PROBLEM DESCRIPTION:
The records come next. Copy all of them exactly.

━━━━━━━━

Lemma main_bad_geometry_witness :
  let E := Demo.env (Parsed (mkGeojson (Some [Demo.hollow_parcel]))) in
  let run := main Demo.sample_bbox south "parcels.dxf" DEFAULT_FIELDS false false false in
  snd run = Raised (IndexError "list index out of range")
  /\ exit_status (snd run) = 1%Z
  /\ saved_drawings (fst run) = [].
Proof.
  cbv zeta.
  pose proof (main_bad_geometry
                (E := Demo.env (Parsed (mkGeojson (Some [Demo.hollow_parcel]))))
                Demo.sample_bbox
                (float_of_Z 1604764, float_of_Z 770138,
                 float_of_Z 1609220, float_of_Z 765420)
                south "parcels.dxf" DEFAULT_FIELDS false false false
                Demo.hollow_parcel [] eq_refl eq_refl eq_refl) as H.
  cbv zeta in H. destruct H as [_ [Hexit _]].
  split; [reflexivity | ]. split; [exact Hexit | reflexivity].
Defined.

━━━━━━━━

RESPONSE TO THE TASK:
Lemma main_bad_geometry_witness :
  let E := Demo.env (Parsed (mkGeojson (Some [Demo.hollow_parcel]))) in
  let run := main Demo.sample_bbox south "parcels.dxf" DEFAULT_FIELDS false false false in
  snd run = Raised (IndexError "list index out of range")
  /\ exit_status (snd run) = 1%Z
  /\ saved_drawings (fst run) = [].
Proof.
  cbv zeta.
  pose proof (main_bad_geometry
                (E := Demo.env (Parsed (mkGeojson (Some [Demo.hollow_parcel]))))
                Demo.sample_bbox
                (float_of_Z 1604764, float_of_Z 770138,
                 float_of_Z 1609220, float_of_Z 765420)
                south "parcels.dxf" DEFAULT_FIELDS false false false
                Demo.hollow_parcel [] eq_refl eq_refl eq_refl) as H.
  cbv zeta in H. destruct H as [_ [Hexit _]].
  split; [reflexivity | ]. split; [exact Hexit | reflexivity].
Defined.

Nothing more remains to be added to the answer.